What is being asked –
Where the records below reach the line containing "injection E as <-; by left).", start transcribing, and end with the line containing "intros E. destruct t", exactly and with nothing else added.

Source records
────────────────
(* ===== verification/ForkLive.v ===== *)
(** * Every child of the forking server ends

    Under any schedule that gives a child and the reaper their turns, a client
    that sends a finite number of chunks is served to the end, and the process
    that serves it exits and is waited for. *)

From S2P Require Import Prelude RustStr Http Response Request RequestSpec RequestRefine Router Asset App Conn ConnSpec ConnProps Site Syscall Socket ConnTable EventIo EventIoProps Session Trace Blocking BlockingProps Serving ServingProps Process Sim EpollTrace Fair ServingLive Forking ForkingProps SimProc ForkServing ForkServingProps.

(** [peer_left p fd k]: what the peer of the descriptor [fd] of process [p] has
    still to send, in reads. *)
Class FinitePeers (K : Type) `{Processes K} := {
  peer_left : Z -> Z -> K -> nat;
  peer_read fd n k b bs k' : k_read fd n k = (Ok (b :: bs), k') ->
    peer_left (current k) fd k' < peer_left (current k) fd k;
  (* a read of nothing is the end of what the peer sends *)
  peer_eof fd n k k' : k_read fd n k = (Ok [], k') -> (0 < n)%N -> peer_left (current k) fd k' = 0;
  peer_read_frame fd n k r k' p f : k_read fd n k = (r, k') -> peer_left p f k' <= peer_left p f k;
  peer_write_frame fd bs k r k' p f : k_write fd bs k = (r, k') -> peer_left p f k' <= peer_left p f k;
  peer_accept_frame l k r k' p f : k_accept l k = (r, k') -> p <> current k \/ r <> Ok f ->
    peer_left p f k' <= peer_left p f k;
  peer_close_frame fd k p f : p <> current k \/ f <> fd -> peer_left p f (k_close fd k) <= peer_left p f k;
  peer_read_timeout fd ns k r k' p f : k_set_read_timeout fd ns k = (r, k') -> peer_left p f k' <= peer_left p f k;
  peer_write_timeout fd ns k r k' p f : k_set_write_timeout fd ns k = (r, k') -> peer_left p f k' <= peer_left p f k;
  peer_run_as q k p f : peer_left p f (run_as q k) <= peer_left p f k;
  peer_fork k pid k' p f : k_fork k = (pid, k') -> p <> pid \/ pid = (-1)%Z ->
    peer_left p f k' <= peer_left p f k;
  peer_exit k p f : p <> current k -> peer_left p f (k_exit k) <= peer_left p f k;
  peer_reap pid k p f : p <> pid -> peer_left p f (k_reap pid k) <= peer_left p f k;
}.

(** Those of the process that runs. *)
#[export] Program Instance peers_clients {K} `{ProcessLaws K, !FinitePeers K} : FiniteClients K := {
  left_of fd k := peer_left (current k) fd k;
}.
Next Obligation.
  intros K ? ? ? ? ? fd n k b bs k' E. destruct (read_alone _ _ _ _ _ E) as (_ & -> & _). by eapply peer_read.
Qed.
Next Obligation.
  intros K ? ? ? ? ? fd n k r k' f E. destruct (read_alone _ _ _ _ _ E) as (_ & -> & _). by eapply peer_read_frame.
Qed.
Next Obligation.
  intros K ? ? ? ? ? fd p k r k' f E. destruct (write_alone _ _ _ _ _ E) as (_ & -> & _). by eapply peer_write_frame.
Qed.
Next Obligation.
  intros K ? ? ? ? ? l k r k' f E Hr. destruct (accept_alone _ _ _ _ E) as (_ & -> & _).
  eapply peer_accept_frame; [done|by right].
Qed.
Next Obligation.
  intros K ? ? ? ? ? fd k f Hf. destruct (close_alone fd k) as (_ & -> & _). apply peer_close_frame. by right.
Qed.
Next Obligation.
  intros K ? ? ? ? ? fd ns k r k' f E. destruct (read_timeout_alone _ _ _ _ _ E) as (_ & -> & _). by eapply peer_read_timeout.
Qed.
Next Obligation.
  intros K ? ? ? ? ? fd ns k r k' f E. destruct (write_timeout_alone _ _ _ _ _ E) as (_ & -> & _). by eapply peer_write_timeout.
Qed.

#[export] Program Instance machine_peers {K} `{FinitePeers K} : FinitePeers (Machine K) := {
  peer_left p fd m := peer_left p fd m.(mk);
}.
Next Obligation. intros K ? ? ? fd n m b bs m' [E _]%mlift_inv. exact (peer_read _ _ _ _ _ _ E). Qed.
Next Obligation. intros K ? ? ? fd n m m' [E _]%mlift_inv Hn. exact (peer_eof _ _ _ _ E Hn). Qed.
Next Obligation. intros K ? ? ? fd n m r m' p f [E _]%mlift_inv. exact (peer_read_frame _ _ _ _ _ _ _ E). Qed.
Next Obligation. intros K ? ? ? fd bs m r m' p f [E _]%mlift_inv. exact (peer_write_frame _ _ _ _ _ _ _ E). Qed.
Next Obligation. intros K ? ? ? l m r m' p f [E _]%mlift_inv Hp. exact (peer_accept_frame _ _ _ _ _ _ E Hp). Qed.
Next Obligation. intros K ? ? ? fd m p f Hp. exact (peer_close_frame fd m.(mk) p f Hp). Qed.
Next Obligation. intros K ? ? ? fd ns m r m' p f [E _]%mlift_inv. exact (peer_read_timeout _ _ _ _ _ _ _ E). Qed.
Next Obligation. intros K ? ? ? fd ns m r m' p f [E _]%mlift_inv. exact (peer_write_timeout _ _ _ _ _ _ _ E). Qed.
Next Obligation. intros K ? ? ? q m p f. exact (peer_run_as q m.(mk) p f). Qed.
Next Obligation. intros K ? ? ? m pid m' p f [E _]%mlift_inv Hp. exact (peer_fork _ _ _ _ _ E Hp). Qed.
Next Obligation. intros K ? ? ? m p f Hp. exact (peer_exit m.(mk) p f Hp). Qed.
Next Obligation. intros K ? ? ? pid m p f Hp. exact (peer_reap pid m.(mk) p f Hp). Qed.

(** ** The way of a child *)

(** The reaper, once [pid] is a zombie. *)
Section Zombie.
Context (cfg : ServerConfig) (pid : Z).

Definition ahead (t : Forks) : nat * nat :=
  (first_at (fun p => bool_decide (p = pid)) t.(zombies), if t.(in_handler) then 0 else 1).

Definition reaper (t : Forks) : Label := if t.(in_handler) then Reap else Interrupt.

Lemma zombie_moves lbl t t' :
  pid ∈ t.(zombies) -> Forking.step cfg lbl t = Some t' ->
  lbl = Reap /\ t.(zombies) = pid :: t'.(zombies) \/
  pid ∈ t'.(zombies) /\ (lex2 (ahead t') (ahead t) \/
    ahead t' = ahead t /\ reaper t <> lbl /\ t'.(in_handler) = t.(in_handler)).
Proof.
  intros Hin E.
  assert (t'.(zombies) = t.(zombies) -> t'.(in_handler) = t.(in_handler) -> reaper t <> lbl ->
    lbl = Reap /\ t.(zombies) = pid :: t'.(zombies) \/
    pid ∈ t'.(zombies) /\ (lex2 (ahead t') (ahead t) \/
      ahead t' = ahead t /\ reaper t <> lbl /\ t'.(in_handler) = t.(in_handler))) as Hsame.
  { intros Hz Hh Hr. right. rewrite Hz. split; [done|]. right. unfold ahead. by rewrite Hz, Hh. }
  unfold reaper in *.
  destruct lbl; cbn [Forking.step] in E;
    try (destruct (in_handler t) eqn:Hh; [done|]; apply Hsame; [| |done];
         unfold parent_step in E; repeat (case_match; simplify_eq/=; try done); done).
  - case_decide; [|done]. injection E as <-. right. cbn [zombies set_signals set_children in_handler].
    split; [apply elem_of_app; by left|]. right. unfold ahead. cbn [zombies set_signals set_children in_handler].
    rewrite (first_at_app _ _ _ pid) by (done || by apply bool_decide_eq_true). split_and!; [done| |done].
    by destruct (in_handler t).
  - destruct (sigchld_pending t && negb (in_handler t)) eqn:Hp; [|done]. injection E as <-.
    apply andb_prop in Hp as [_ Hh]. destruct (in_handler t) eqn:Hh'; [done|]. right. split; [done|]. left.
    unfold ahead. cbn [zombies set_signals in_handler]. rewrite Hh'. right. cbn. split; [done|lia].
  - destruct (in_handler t) eqn:Hh; [|done]. cbn [handler_step] in E. destruct (zombies t) as [|p zs] eqn:Hz; [done|].
    injection E as <-. cbn [zombies set_live set_children in_handler].
    destruct (decide (p = pid)) as [->|Hne]; [by left|]. right.
    apply elem_of_cons in Hin as [->|Hin]; [done|]. split; [done|]. left. left. unfold ahead.
    cbn [zombies set_live set_children]. rewrite Hz. cbn. rewrite bool_decide_eq_false_2 by done. lia.
  - destruct (in_handler t) eqn:Hh; [|done]. cbn [handler_step] in E. destruct (zombies t) as [|p zs] eqn:Hz; [|done].
    by apply not_elem_of_nil in Hin.
Qed.

Lemma reaper_enabled t : forks_inv cfg t -> pid ∈ t.(zombies) -> is_Some (Forking.step cfg (reaper t) t).
Proof.
  intros Hi Hin. assert (zombies t <> []) as Hz by (intros E; rewrite E in Hin; by apply not_elem_of_nil in Hin).
  unfold reaper. destruct (in_handler t) eqn:Hh; cbn [Forking.step]; rewrite Hh.
  - cbn [handler_step]. destruct (zombies t); [done|by eexists].
  - destruct (fi_signal _ _ Hi Hz) as [->|?]; [by eexists|congruence].
Qed.
End Zombie.

Section Child.
Context {K H : Type} `{ProcessLaws K, !FinitePeers K} `{SiteHandlers H}.
Context (parent l : Z) (cfg : ServerConfig) (app : App H) (base : gset Z).
Context (Hcap : (cfg.(max_connections) <= usize_max)%N) (Hl : l ∈ base) (Hfit : all_fit app).

Notation FS := (ForkServer (Machine K) H).
Notation inv := (server_inv parent l cfg app base).
Notation do_step := (server_step parent l cfg app).

(** What the parent and the reaper share in a step. *)
Lemma server_step_forks lbl (s s' : FS) :
  do_step lbl s = Some (Ret s') ->
  s'.(forks) = s.(forks) /\ (forall a, lbl <> Alone a) \/
  exists flbl, Forking.step cfg flbl s.(forks) = Some s'.(forks) /\ forall a, lbl = Alone a -> flbl = a.
Proof.
  intros E. destruct lbl as [| |lbl|pid]; cbn [server_step] in E.
  - right. unfold accept_call in E. destruct (pc (forks s)), (in_handler (forks s)); try done.
    destruct (k_accept _ _) as [r m]. destruct (Forking.step cfg _ (forks s)) as [t|] eqn:Et; [|done]. injection E as <-.
    eexists. by split; [exact Et|].
  - right. unfold fork_call in E. destruct (pc (forks s)), (in_handler (forks s)); try done.
    destruct (k_fork _) as [pid m]. destruct (is_minus_one pid); cbn [mbind option_bind] in E;
      (destruct (Forking.step cfg _ (forks s)) as [t|] eqn:Et; [|done]); injection E as <-; eexists; by split; [exact Et|].
  - right. destruct (is_alone lbl); [|done]. unfold alone_step in E.
    destruct (Forking.step cfg lbl (forks s)) as [t|] eqn:Et; [|done]. injection E as <-. exists lbl.
    split; [done|]. intros a Ha. by injection Ha.
  - unfold child_call in E. destruct (kids s !! pid) as [kid|]; [|done]. cbn [mbind option_bind] in E.
    destruct (place kid) as [|t|].
    + injection E as <-. by left.
    + destruct t; [..|injection E as <-; by left];
        (destruct (task_step _ _ _ _ _) as [[t' m']| |]; [|done..]; cbn [mbind outcome_bind] in E;
         injection E as <-; by left).
    + destruct (Forking.step cfg (ChildExit pid) (forks s)) as [t|] eqn:Et; [|done]. injection E as <-.
      right. eexists. by split; [exact Et|].
Qed.

Lemma task_peer_frame fd a t (m m' : Machine K) t' p f :
  task_step cfg fd a t m = Ret (t', m') -> peer_left p f m' <= peer_left p f m.
Proof.
  intros E. destruct t as [| |c []|r]; cbn [task_step loop_step] in E.
  - destruct (k_set_read_timeout _ _ m) as [r m1] eqn:Ek. simplify_eq. by eapply peer_read_timeout.
  - destruct (k_set_write_timeout _ _ m) as [r m1] eqn:Ek. simplify_eq. by eapply peer_write_timeout.
  - destruct (k_read _ _ m) as [r m1] eqn:Ek. apply (peer_read_frame _ _ _ _ _ p f) in Ek.
    destruct r as [[|b bs]|e]; simplify_eq; try done.
    destruct (on_bytes c (b :: bs) a) as [[c1 act]| |]; by simplify_eq/=.
  - destruct (pending_write c) as [bs| |]; try done. cbn [mbind outcome_bind] in E.
    destruct (k_write _ _ m) as [r m1] eqn:Ek. apply (peer_write_frame _ _ _ _ _ p f) in Ek.
    destruct r as [n|e]; simplify_eq; try done. destruct (on_written (now m1) c n) as [c1 act]. by simplify_eq.
  - by simplify_eq.
  - by simplify_eq.
Qed.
────────────────
Response –
         injection E as <-; by left).
    + destruct (Forking.step cfg (ChildExit pid) (forks s)) as [t|] eqn:Et; [|done]. injection E as <-.
      right. eexists. by split; [exact Et|].
Qed.

Lemma task_peer_frame fd a t (m m' : Machine K) t' p f :
  task_step cfg fd a t m = Ret (t', m') -> peer_left p f m' <= peer_left p f m.
Proof.
  intros E. destruct t as [| |c []|r]; cbn [task_step loop_step] in E.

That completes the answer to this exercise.